(* ===== verification/Trap.v ===== *)
(** System calls (src/kernel/src/kernel/syscall.rs and its modules) and the trap
    handlers of src/kernel/src/trap.rs, cut at the context switch like the code they
    call. *)
From Stdlib Require Import (notations) String.
From S2P Require Export Sched.

(** ** System calls *)

Definition SYS_FORK : Z := 1.
Definition SYS_EXIT : Z := 2.
Definition SYS_WAIT : Z := 3.
Definition SYS_PIPE : Z := 4.
Definition SYS_READ : Z := 5.
Definition SYS_KILL : Z := 6.
Definition SYS_EXEC : Z := 7.
Definition SYS_FSTAT : Z := 8.
Definition SYS_CHDIR : Z := 9.
Definition SYS_DUP : Z := 10.
Definition SYS_GETPID : Z := 11.
Definition SYS_SBRK : Z := 12.
Definition SYS_PAUSE : Z := 13.
Definition SYS_UPTIME : Z := 14.
Definition SYS_OPEN : Z := 15.
Definition SYS_WRITE : Z := 16.
Definition SYS_MKNOD : Z := 17.
Definition SYS_UNLINK : Z := 18.
Definition SYS_LINK : Z := 19.
Definition SYS_MKDIR : Z := 20.
Definition SYS_CLOSE : Z := 21.

(** Where a system call is when an interrupt comes, with its locals: it prints the rest of
    a text and will return [ret]; it reads the argument vector of [exec] at [argv_addr];
    it is about to call [kexec]; it is at the head of the loop of [kwait]; it has reaped a
    child there. *)
Inductive cont :=
  | InPrint (text : list Z) (ret : Z)
  | InArgs (path : list Z) (argv : list (list Z)) (argv_addr : Z)
  | InExec (path : list Z) (argv : list (list Z))
  | InWait (status_addr : Z)
  | InReaped (status_addr pid xstatus : Z).

(** Where a piece of a system call ends: the call returns, or goes on with interrupts on,
    or switches away with the locals that its rest needs. *)
Inductive sys_next :=
  | SysDone
  | SysMore (k : cont)
  | SysWait (status_addr : Z) (prev : bool)
  | SysExit (prev : bool).

Section syscall.
Context {E : Env}.

Definition sys_write (i : nat) : KM unit :=
  p ← proc i;
  lift (
    fd ← tf_get (p_trapframe p) tf_a0;
    addr ← tf_get (p_trapframe p) tf_a1;
    size ← tf_get (p_trapframe p) tf_a2;
    if decide (fd ≠ 1) then panic_with PWriteFd
    else
      o ← copy_in_cont (p_pagetable p) addr size;
      bytes ← unwrap o;
      msg ← unwrap (from_utf8 bytes);
      uart_print msg;;
      tf_set (p_trapframe p) tf_a0 0).

Definition sys_fork (i : nat) : KM unit :=
  o ← kfork i;
  unwrap o;;
  mret tt.

(** The loop that reads the argument vector, up to its null. *)
Fixpoint read_argv (n fuel : nat) (uvm : Uvm) (argv_addr : Z) : MM (list (list Z)) :=
  match n with
  | O => out_of_fuel
  | S n =>
      o ← copy_in uvm argv_addr;
      arg_addr ← unwrap o;
      if decide (arg_addr = 0) then mret []
      else
        o ← copy_in_str fuel uvm arg_addr;
        arg_str ← unwrap o;
        argv_addr ← add32 argv_addr 4;
        argv ← read_argv n fuel uvm argv_addr;
        mret (arg_str :: argv)
  end.

(** [fuel] bounds the length of the strings and of the vector. *)
Definition sys_exec (fuel : nat) (i : nat) : KM unit :=
  p ← proc i;
  path_addr ← lift (tf_get (p_trapframe p) tf_a0);
  argv_addr ← lift (tf_get (p_trapframe p) tf_a1);
  o ← lift (copy_in_str fuel (p_pagetable p) path_addr);
  path ← unwrap o;
  argv ← lift (read_argv fuel fuel (p_pagetable p) argv_addr);
  r ← kexec i path argv;
  unwrap r.

(** [kwait] from the head of its loop, and the result [sys_wait] stores; [-1] and the
    pids are 32-bit words. *)
Definition sys_return (i : nat) (ret : Z) : KM sys_next :=
  p ← proc i;
  lift (tf_set (p_trapframe p) tf_a0 (wrap32 ret));;
  mret SysDone.
Definition sys_wait_loop (i : nat) (status_addr : Z) : KM sys_next :=
  r ← kwait_iter i status_addr;
  match r with
  | WaitSleep prev => mret (SysWait status_addr prev)
  | WaitDone ret => sys_return i ret
  end.
Definition sys_wait_enter (i : nat) : KM sys_next :=
  p ← proc i;
  status_addr ← lift (tf_get (p_trapframe p) tf_a0);
  sys_wait_loop i status_addr.

Definition sys_exit_enter (i : nat) : KM sys_next :=
  p ← proc i;
  xstatus ← lift (tf_get (p_trapframe p) tf_a0);
  prev ← kexit_enter i xstatus;
  mret (SysExit prev).

(** [syscall]. *)
Definition syscall (fuel : nat) (i : nat) : KM sys_next :=
  p ← proc i;
  sys_num ← lift (tf_get (p_trapframe p) tf_a7);
  if decide (sys_num = SYS_WRITE) then sys_write i;; mret SysDone
  else if decide (sys_num = SYS_FORK) then sys_fork i;; mret SysDone
  else if decide (sys_num = SYS_EXEC) then sys_exec fuel i;; mret SysDone
  else if decide (sys_num = SYS_WAIT) then sys_wait_enter i
  else if decide (sys_num = SYS_EXIT) then sys_exit_enter i
  else panic_with PUnimplementedSyscall.

(** ** System calls in pieces

    Interrupts are on inside a system call.  It is cut where one can be let in: between
    two bytes that it prints, between two arguments, before [kexec], and on both sides of
    the lock of [kwait]; [fork] and [exit] hold a guard from end to end.  Without an
    interrupt the pieces are the system call ([syscall_in_pieces] in SyscallRun.v). *)

Definition sys_write_enter (i : nat) : KM sys_next :=
  p ← proc i;
  fd ← lift (tf_get (p_trapframe p) tf_a0);
  addr ← lift (tf_get (p_trapframe p) tf_a1);
  size ← lift (tf_get (p_trapframe p) tf_a2);
  if decide (fd ≠ 1) then panic_with PWriteFd
  else
    o ← lift (copy_in_cont (p_pagetable p) addr size);
    bytes ← unwrap o;
    msg ← unwrap (from_utf8 bytes);
    mret (SysMore (InPrint msg 0)).

Definition sys_exec_enter (fuel : nat) (i : nat) : KM sys_next :=
  p ← proc i;
  path_addr ← lift (tf_get (p_trapframe p) tf_a0);
  argv_addr ← lift (tf_get (p_trapframe p) tf_a1);
  o ← lift (copy_in_str fuel (p_pagetable p) path_addr);
  path ← unwrap o;
  mret (SysMore (InArgs path [] argv_addr)).

(** One turn of the loop that reads the vector. *)
Definition sys_exec_arg (fuel : nat) (i : nat) (path : list Z) (argv : list (list Z)) (argv_addr : Z) : KM sys_next :=
  p ← proc i;
  o ← lift (copy_in (p_pagetable p) argv_addr);
  arg_addr ← unwrap o;
  if decide (arg_addr = 0) then mret (SysMore (InExec path argv))
  else
    o ← lift (copy_in_str fuel (p_pagetable p) arg_addr);
    arg_str ← unwrap o;
    argv_addr ← add32 argv_addr 4;
    mret (SysMore (InArgs path (argv ++ [arg_str]) argv_addr)).

(** Up to the first place where an interrupt is let in. *)
Definition syscall_enter (fuel : nat) (i : nat) : KM sys_next :=
  p ← proc i;
  sys_num ← lift (tf_get (p_trapframe p) tf_a7);
  if decide (sys_num = SYS_WRITE) then sys_write_enter i
  else if decide (sys_num = SYS_FORK) then sys_fork i;; mret SysDone
  else if decide (sys_num = SYS_EXEC) then sys_exec_enter fuel i
  else if decide (sys_num = SYS_WAIT) then
    p ← proc i;
    status_addr ← lift (tf_get (p_trapframe p) tf_a0);
    mret (SysMore (InWait status_addr))
  else if decide (sys_num = SYS_EXIT) then sys_exit_enter i
  else panic_with PUnimplementedSyscall.

(** From there to the next one. *)
Definition syscall_more (fuel : nat) (i : nat) (k : cont) : KM sys_next :=
  match k with
  | InPrint [] ret => sys_return i ret
  | InPrint (b :: text) ret => lift (uart_write b);; mret (SysMore (InPrint text ret))
  | InArgs path argv argv_addr => sys_exec_arg fuel i path argv argv_addr
  | InExec path argv => r ← kexec i path argv; unwrap r;; mret SysDone
  | InWait status_addr =>
      r ← kwait_scan i;
      mret (match r with
            | ScanReaped pid xstatus => SysMore (InReaped status_addr pid xstatus)
            | ScanSleep prev => SysWait status_addr prev
            | ScanNone => SysMore (InPrint (no_kids ++ newline) (-1))
            end)
  | InReaped status_addr pid xstatus => store_status i status_addr xstatus;; sys_return i pid
  end.
End syscall.

(** ** Traps *)

Definition SIE_SEIE : Z := Z.shiftl 1 9.
Definition SIE_STIE : Z := Z.shiftl 1 5.

(** Where the entry of [usertrap] ends: at the system call, with interrupts on, or
    in the switch of [yeld]. *)
Inductive trap_next := TrapSyscall | TrapYield (prev : bool).
(** Where the entry of [kerneltrap] ends: it returns, or it is in [yeld]. *)
Inductive ktrap_next := KtrapDone (sepc_v sstatus_v : Z) | KtrapYield (i : nat) (sepc_v sstatus_v : Z) (prev : bool).

Section trap.
Context {E : Env}.

Definition init_trap : MM unit :=
  write_csr stvec kernelvec_addr;;
  w ← read_csr sie;
  write_csr sie (Z.lor (Z.lor w SIE_SEIE) SIE_STIE).

(** Asking for the next timer interrupt. *)
Definition timer_delta : Z := 1000000.

(** [usertrap], up to the call of [syscall] or to the switch. *)
Definition usertrap_enter : KM (nat * trap_next) :=
  sepc_v ← lift (read_csr sepc);
  sstatus_v ← lift (read_csr sstatus);
  scause_v ← lift (read_csr scause);
  cur ← get_current;
  match cur with
  | None => panic_with PNullCurrent
  | Some i =>
      if decide (Z.land sstatus_v SSTATUS_SPP ≠ 0) then panic_with PTrapMode
      else
        on ← lift interrupt_read;
        if on : bool then panic_with PTrapInterrupts
        else
          lift (write_csr stvec kernelvec_addr);;
          p ← proc i;
          lift (tf_set (p_trapframe p) tf_epc sepc_v);;
          if decide (scause_v = 8) then
            epc ← lift (tf_get (p_trapframe p) tf_epc);
            epc ← add32 epc 4;
            lift (tf_set (p_trapframe p) tf_epc epc);;
            lift interrupt_on;;
            mret (i, TrapSyscall)
          else if decide (scause_v = 0x80000005) then
            time_v ← lift (read_csr time);
            next ← add32 time_v timer_delta;
            lift (print (str "user>time: 0x" ++ fmt_hex time_v ++ str ", next timer on: 0x"
                         ++ fmt_hex next ++ newline));;
            lift (write_csr Stimecmp next);;
            prev ← yeld_enter i;
            mret (i, TrapYield prev)
          else panic_with PTrapCause
  end.
(** The end of [usertrap]: the satp of the process, for [userret]. *)
Definition usertrap_leave (i : nat) : KM Z :=
  prepare_return i;;
  p ← proc i;
  mret (usize_from_SATP (get_satp (p_pagetable p))).

(** [kerneltrap], up to its end or to the switch. *)
Definition kerneltrap_enter : KM ktrap_next :=
  sepc_v ← lift (read_csr sepc);
  sstatus_v ← lift (read_csr sstatus);
  scause_v ← lift (read_csr scause);
  stval_v ← lift (read_csr stval);
  if decide (Z.land sstatus_v SSTATUS_SPP = 0) then panic_with PTrapMode
  else
    on ← lift interrupt_read;
    if on : bool then panic_with PTrapInterrupts
    else
      cur ← get_current;
      pid ← (match cur with
             | None => mret None
             | Some i => p ← proc i; mret (p_pid p)
             end);
      lift (kprintln [str ">TRAP "; fmt_option pid; str " sepc=0x"; fmt_hex8 sepc_v;
                      str " sstatus=0b"; fmt_bin sstatus_v; str " scause=0x"; fmt_hex scause_v;
                      str " stval=0x"; fmt_hex stval_v]);;
      if decide (scause_v = 0x80000005) then
        time_v ← lift (read_csr time);
        next ← add32 time_v timer_delta;
        lift (kprintln [str ">time: 0x"; fmt_hex time_v; str ", next timer on: 0x"; fmt_hex next]);;
        lift (write_csr Stimecmp next);;
        match cur with
        | None => mret (KtrapDone sepc_v sstatus_v)
        | Some i =>
            lift (kprintln [str "yelding"]);;
            prev ← yeld_enter i;
            mret (KtrapYield i sepc_v sstatus_v prev)
        end
      else panic_with PTrapCause.
Definition kerneltrap_leave (sepc_v sstatus_v : Z) : KM unit :=
  lift (write_csr sepc sepc_v);;
  lift (write_csr sstatus sstatus_v).
End trap.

**What you have to do**
Return a word-for-word copy of the lines from the beginning of the listing to the line holding "Z) (ret : Z)", both kept.

**Answer section**
(* ===== verification/Trap.v ===== *)
(** System calls (src/kernel/src/kernel/syscall.rs and its modules) and the trap
    handlers of src/kernel/src/trap.rs, cut at the context switch like the code they
    call. *)
From Stdlib Require Import (notations) String.
From S2P Require Export Sched.

(** ** System calls *)

Definition SYS_FORK : Z := 1.
Definition SYS_EXIT : Z := 2.
Definition SYS_WAIT : Z := 3.
Definition SYS_PIPE : Z := 4.
Definition SYS_READ : Z := 5.
Definition SYS_KILL : Z := 6.
Definition SYS_EXEC : Z := 7.
Definition SYS_FSTAT : Z := 8.
Definition SYS_CHDIR : Z := 9.
Definition SYS_DUP : Z := 10.
Definition SYS_GETPID : Z := 11.
Definition SYS_SBRK : Z := 12.
Definition SYS_PAUSE : Z := 13.
Definition SYS_UPTIME : Z := 14.
Definition SYS_OPEN : Z := 15.
Definition SYS_WRITE : Z := 16.
Definition SYS_MKNOD : Z := 17.
Definition SYS_UNLINK : Z := 18.
Definition SYS_LINK : Z := 19.
Definition SYS_MKDIR : Z := 20.
Definition SYS_CLOSE : Z := 21.

(** Where a system call is when an interrupt comes, with its locals: it prints the rest of
    a text and will return [ret]; it reads the argument vector of [exec] at [argv_addr];
    it is about to call [kexec]; it is at the head of the loop of [kwait]; it has reaped a
    child there. *)
Inductive cont :=
  | InPrint (text : list Z) (ret : Z)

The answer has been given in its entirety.